Task description: Your reply should consist solely of the number of lines in the data that contain "ListTransactions".

Supplied material:
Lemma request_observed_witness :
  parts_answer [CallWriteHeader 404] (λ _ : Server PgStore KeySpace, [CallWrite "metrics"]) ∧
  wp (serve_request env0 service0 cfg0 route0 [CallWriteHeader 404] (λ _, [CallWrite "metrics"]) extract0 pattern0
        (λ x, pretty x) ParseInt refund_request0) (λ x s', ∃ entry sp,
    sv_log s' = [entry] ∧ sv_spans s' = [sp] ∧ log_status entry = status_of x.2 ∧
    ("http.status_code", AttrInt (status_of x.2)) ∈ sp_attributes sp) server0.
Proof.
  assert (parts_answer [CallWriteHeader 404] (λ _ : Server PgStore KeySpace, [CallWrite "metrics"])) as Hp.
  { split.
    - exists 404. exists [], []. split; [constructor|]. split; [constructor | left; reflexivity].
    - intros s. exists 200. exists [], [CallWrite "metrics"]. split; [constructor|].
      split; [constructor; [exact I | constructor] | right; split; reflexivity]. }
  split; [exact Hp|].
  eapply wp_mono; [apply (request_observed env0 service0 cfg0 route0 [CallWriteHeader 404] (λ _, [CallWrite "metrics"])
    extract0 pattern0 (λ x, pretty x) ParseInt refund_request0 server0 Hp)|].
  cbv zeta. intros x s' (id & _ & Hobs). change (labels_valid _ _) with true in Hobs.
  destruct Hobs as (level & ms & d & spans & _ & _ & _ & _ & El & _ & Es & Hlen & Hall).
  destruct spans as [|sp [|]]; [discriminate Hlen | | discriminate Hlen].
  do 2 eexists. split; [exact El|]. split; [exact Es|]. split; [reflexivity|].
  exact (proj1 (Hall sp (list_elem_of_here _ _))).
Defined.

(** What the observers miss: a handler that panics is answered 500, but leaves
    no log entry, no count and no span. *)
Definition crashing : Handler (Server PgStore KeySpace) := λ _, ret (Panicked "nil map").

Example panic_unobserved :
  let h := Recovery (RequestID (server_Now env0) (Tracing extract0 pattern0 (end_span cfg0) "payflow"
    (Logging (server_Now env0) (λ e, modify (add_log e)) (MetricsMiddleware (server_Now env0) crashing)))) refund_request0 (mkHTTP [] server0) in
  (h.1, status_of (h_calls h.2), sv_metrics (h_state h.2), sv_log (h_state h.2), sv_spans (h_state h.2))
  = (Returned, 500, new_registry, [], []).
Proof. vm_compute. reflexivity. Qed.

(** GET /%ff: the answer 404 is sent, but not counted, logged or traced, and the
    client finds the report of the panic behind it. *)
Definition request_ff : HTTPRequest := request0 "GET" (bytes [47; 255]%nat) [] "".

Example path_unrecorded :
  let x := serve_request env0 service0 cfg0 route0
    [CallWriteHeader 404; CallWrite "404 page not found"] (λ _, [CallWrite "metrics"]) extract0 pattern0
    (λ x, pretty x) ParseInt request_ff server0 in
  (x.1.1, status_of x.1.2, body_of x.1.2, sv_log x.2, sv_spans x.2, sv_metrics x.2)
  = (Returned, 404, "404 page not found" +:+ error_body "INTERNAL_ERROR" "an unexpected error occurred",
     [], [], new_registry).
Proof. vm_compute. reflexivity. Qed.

...

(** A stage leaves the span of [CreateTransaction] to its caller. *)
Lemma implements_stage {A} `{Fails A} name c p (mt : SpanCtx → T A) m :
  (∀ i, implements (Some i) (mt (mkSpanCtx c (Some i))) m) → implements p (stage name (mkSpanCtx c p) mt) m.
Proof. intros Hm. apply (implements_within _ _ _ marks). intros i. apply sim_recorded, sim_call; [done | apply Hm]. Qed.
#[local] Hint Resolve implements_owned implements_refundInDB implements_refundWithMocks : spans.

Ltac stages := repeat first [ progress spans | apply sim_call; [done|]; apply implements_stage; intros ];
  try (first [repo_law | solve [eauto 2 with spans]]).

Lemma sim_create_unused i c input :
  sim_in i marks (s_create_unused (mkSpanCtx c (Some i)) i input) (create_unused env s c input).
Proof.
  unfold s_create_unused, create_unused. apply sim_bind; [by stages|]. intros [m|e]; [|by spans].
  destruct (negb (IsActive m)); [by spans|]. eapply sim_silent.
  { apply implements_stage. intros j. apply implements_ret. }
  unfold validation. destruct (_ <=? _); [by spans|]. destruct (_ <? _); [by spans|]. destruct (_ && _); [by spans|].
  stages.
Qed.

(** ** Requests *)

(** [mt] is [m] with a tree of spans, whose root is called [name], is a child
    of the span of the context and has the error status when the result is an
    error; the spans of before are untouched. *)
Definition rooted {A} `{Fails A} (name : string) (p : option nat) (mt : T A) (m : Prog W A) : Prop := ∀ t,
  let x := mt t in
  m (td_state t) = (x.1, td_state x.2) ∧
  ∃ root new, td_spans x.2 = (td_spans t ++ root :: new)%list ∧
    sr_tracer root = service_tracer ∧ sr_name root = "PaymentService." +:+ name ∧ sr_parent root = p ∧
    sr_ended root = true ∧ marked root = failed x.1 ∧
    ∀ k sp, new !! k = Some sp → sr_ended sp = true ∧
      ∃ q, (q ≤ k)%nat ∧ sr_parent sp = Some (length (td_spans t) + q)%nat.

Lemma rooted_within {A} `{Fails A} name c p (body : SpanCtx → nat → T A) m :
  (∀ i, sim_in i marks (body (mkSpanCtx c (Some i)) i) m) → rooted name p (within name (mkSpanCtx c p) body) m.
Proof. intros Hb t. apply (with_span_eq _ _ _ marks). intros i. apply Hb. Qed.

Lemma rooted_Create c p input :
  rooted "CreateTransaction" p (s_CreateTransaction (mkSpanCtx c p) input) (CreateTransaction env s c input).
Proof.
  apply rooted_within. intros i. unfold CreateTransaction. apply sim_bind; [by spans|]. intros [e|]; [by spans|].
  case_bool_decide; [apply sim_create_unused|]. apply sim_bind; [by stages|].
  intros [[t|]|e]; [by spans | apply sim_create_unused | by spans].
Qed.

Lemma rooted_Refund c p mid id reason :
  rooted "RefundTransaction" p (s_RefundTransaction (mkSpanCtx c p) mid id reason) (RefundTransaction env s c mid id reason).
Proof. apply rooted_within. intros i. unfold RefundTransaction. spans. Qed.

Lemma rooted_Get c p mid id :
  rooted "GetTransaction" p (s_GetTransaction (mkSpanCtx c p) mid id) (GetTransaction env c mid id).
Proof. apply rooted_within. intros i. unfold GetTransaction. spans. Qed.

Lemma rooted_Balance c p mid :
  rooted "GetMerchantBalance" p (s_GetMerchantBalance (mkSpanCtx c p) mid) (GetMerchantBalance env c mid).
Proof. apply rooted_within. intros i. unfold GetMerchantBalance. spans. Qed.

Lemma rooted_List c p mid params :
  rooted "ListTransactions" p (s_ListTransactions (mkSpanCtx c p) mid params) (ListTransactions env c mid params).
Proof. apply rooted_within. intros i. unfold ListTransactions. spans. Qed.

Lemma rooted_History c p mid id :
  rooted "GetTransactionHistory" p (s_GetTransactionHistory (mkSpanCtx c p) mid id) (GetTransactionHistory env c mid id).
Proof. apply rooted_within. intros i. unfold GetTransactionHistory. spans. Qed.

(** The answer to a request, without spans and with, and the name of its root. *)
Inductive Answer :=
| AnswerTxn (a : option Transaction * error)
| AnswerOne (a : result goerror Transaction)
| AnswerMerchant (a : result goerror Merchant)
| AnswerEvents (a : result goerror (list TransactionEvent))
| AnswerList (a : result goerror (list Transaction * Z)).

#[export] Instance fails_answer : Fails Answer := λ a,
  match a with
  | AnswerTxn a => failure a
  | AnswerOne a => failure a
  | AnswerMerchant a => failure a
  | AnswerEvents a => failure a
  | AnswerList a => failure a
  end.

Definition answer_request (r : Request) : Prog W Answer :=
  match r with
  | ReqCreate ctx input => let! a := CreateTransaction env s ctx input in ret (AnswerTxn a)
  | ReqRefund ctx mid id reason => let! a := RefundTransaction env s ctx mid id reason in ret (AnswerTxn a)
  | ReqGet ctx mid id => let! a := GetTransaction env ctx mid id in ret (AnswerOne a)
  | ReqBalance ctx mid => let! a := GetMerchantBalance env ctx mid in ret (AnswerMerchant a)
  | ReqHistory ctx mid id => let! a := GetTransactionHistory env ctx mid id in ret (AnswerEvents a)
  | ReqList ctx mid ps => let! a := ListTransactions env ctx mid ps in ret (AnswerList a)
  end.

--

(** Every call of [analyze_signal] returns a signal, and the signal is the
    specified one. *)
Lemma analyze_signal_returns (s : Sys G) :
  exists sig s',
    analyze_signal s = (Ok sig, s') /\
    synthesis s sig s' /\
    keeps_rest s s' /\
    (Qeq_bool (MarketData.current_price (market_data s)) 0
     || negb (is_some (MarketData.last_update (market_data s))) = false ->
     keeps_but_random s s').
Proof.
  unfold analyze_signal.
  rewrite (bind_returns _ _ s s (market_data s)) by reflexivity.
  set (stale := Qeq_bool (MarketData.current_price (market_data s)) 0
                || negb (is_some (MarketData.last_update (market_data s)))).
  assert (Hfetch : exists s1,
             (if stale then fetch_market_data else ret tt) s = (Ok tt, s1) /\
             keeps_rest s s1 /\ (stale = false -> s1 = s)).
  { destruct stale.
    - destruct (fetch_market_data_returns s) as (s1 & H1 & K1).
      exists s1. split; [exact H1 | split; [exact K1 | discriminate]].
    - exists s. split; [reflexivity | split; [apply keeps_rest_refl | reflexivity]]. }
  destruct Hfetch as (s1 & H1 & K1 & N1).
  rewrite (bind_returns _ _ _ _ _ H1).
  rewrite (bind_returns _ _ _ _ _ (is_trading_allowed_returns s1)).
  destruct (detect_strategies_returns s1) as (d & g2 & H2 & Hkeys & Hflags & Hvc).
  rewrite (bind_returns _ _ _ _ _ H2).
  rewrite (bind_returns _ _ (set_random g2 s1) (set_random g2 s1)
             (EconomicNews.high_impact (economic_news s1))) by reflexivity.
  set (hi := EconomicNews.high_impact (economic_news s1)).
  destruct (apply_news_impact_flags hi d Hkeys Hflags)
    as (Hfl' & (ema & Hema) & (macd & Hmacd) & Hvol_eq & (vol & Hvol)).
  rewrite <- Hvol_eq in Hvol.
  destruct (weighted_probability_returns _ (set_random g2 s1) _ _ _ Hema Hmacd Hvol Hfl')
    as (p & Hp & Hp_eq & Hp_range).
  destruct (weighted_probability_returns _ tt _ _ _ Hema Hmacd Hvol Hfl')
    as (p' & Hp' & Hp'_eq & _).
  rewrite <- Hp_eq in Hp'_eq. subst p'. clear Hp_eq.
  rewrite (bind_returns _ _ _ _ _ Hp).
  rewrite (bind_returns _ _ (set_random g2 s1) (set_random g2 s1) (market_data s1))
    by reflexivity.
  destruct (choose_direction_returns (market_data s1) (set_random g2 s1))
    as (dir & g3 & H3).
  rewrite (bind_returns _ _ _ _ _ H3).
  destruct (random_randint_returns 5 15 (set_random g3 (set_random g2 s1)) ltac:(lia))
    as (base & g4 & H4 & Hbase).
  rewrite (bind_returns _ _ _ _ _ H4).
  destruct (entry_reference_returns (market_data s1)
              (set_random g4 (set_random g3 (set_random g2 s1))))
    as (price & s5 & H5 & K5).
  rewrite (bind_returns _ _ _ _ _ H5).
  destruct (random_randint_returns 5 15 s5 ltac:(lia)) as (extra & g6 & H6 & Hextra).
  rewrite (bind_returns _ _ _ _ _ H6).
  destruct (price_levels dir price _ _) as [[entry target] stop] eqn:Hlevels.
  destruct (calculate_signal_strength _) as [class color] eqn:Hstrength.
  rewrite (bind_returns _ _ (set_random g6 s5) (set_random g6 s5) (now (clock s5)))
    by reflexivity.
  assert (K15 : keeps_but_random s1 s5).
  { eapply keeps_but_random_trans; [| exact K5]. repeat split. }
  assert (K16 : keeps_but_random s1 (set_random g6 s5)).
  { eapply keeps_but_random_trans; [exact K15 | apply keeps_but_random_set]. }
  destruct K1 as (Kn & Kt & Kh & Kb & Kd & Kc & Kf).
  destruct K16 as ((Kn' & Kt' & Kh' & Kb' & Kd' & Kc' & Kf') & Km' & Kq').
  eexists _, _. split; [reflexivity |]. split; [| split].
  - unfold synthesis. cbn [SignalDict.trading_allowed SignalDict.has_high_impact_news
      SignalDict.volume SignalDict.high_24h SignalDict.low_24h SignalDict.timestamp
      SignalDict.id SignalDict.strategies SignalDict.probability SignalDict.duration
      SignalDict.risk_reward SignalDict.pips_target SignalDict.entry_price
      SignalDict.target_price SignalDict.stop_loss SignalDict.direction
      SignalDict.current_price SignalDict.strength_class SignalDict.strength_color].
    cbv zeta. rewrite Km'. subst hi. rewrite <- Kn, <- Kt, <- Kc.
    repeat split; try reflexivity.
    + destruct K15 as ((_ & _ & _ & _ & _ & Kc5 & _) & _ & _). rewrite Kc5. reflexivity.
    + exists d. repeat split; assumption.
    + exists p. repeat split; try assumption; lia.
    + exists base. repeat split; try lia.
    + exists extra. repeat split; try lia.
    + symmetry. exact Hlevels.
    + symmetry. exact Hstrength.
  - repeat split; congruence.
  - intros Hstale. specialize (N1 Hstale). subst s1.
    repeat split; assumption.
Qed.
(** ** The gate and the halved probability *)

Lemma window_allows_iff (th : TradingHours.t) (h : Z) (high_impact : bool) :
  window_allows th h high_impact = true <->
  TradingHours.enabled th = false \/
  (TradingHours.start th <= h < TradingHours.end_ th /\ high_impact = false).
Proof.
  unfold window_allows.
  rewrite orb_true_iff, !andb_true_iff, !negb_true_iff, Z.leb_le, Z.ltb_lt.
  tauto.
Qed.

Solution to the exercise: 3